====== DATA PROVIDED

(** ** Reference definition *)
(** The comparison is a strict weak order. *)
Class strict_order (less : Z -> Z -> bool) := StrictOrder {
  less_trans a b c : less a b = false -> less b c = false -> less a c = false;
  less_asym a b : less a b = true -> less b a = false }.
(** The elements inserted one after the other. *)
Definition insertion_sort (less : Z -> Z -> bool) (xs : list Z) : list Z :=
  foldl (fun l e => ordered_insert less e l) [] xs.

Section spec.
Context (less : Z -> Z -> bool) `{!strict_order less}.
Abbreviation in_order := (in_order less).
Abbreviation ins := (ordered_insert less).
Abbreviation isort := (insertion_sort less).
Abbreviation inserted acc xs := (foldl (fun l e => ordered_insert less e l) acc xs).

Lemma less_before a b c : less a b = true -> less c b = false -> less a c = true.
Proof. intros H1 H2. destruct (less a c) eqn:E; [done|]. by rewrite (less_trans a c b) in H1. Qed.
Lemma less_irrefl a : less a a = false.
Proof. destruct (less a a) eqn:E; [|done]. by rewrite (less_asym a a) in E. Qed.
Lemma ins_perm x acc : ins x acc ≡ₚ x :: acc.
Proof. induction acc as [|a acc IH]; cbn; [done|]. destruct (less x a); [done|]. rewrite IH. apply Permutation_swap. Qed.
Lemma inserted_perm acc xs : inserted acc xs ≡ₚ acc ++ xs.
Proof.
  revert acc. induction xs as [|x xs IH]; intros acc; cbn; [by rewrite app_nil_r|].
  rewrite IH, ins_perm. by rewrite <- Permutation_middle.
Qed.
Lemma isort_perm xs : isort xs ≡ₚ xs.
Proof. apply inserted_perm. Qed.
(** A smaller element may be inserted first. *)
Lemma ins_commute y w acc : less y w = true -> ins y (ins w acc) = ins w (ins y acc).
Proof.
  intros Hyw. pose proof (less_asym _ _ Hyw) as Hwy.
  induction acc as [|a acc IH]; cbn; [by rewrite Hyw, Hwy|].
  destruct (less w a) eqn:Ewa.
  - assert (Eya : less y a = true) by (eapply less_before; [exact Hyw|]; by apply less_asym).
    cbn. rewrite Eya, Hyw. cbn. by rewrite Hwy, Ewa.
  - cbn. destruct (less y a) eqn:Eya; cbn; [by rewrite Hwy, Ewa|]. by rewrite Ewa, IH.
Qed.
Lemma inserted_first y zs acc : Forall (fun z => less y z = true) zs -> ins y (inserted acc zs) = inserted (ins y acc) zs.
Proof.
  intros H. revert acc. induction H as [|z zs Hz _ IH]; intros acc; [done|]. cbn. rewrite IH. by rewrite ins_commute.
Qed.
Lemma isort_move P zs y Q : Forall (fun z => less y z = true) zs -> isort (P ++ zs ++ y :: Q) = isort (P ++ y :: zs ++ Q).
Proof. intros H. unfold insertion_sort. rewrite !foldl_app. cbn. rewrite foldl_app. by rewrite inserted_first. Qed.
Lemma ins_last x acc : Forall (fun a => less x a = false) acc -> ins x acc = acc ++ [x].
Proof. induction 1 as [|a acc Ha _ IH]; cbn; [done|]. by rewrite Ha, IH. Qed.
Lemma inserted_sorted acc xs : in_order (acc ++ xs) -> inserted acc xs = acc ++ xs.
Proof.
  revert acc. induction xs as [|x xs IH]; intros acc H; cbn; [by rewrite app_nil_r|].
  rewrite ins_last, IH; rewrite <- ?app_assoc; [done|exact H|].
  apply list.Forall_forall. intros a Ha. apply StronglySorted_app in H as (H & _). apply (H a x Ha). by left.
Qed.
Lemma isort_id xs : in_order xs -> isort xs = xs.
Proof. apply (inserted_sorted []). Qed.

============

## WORK INSTRUCTIONS
Report the number of lines above holding "destruct", and only that.

## RESULT FOR THIS EXERCISE
5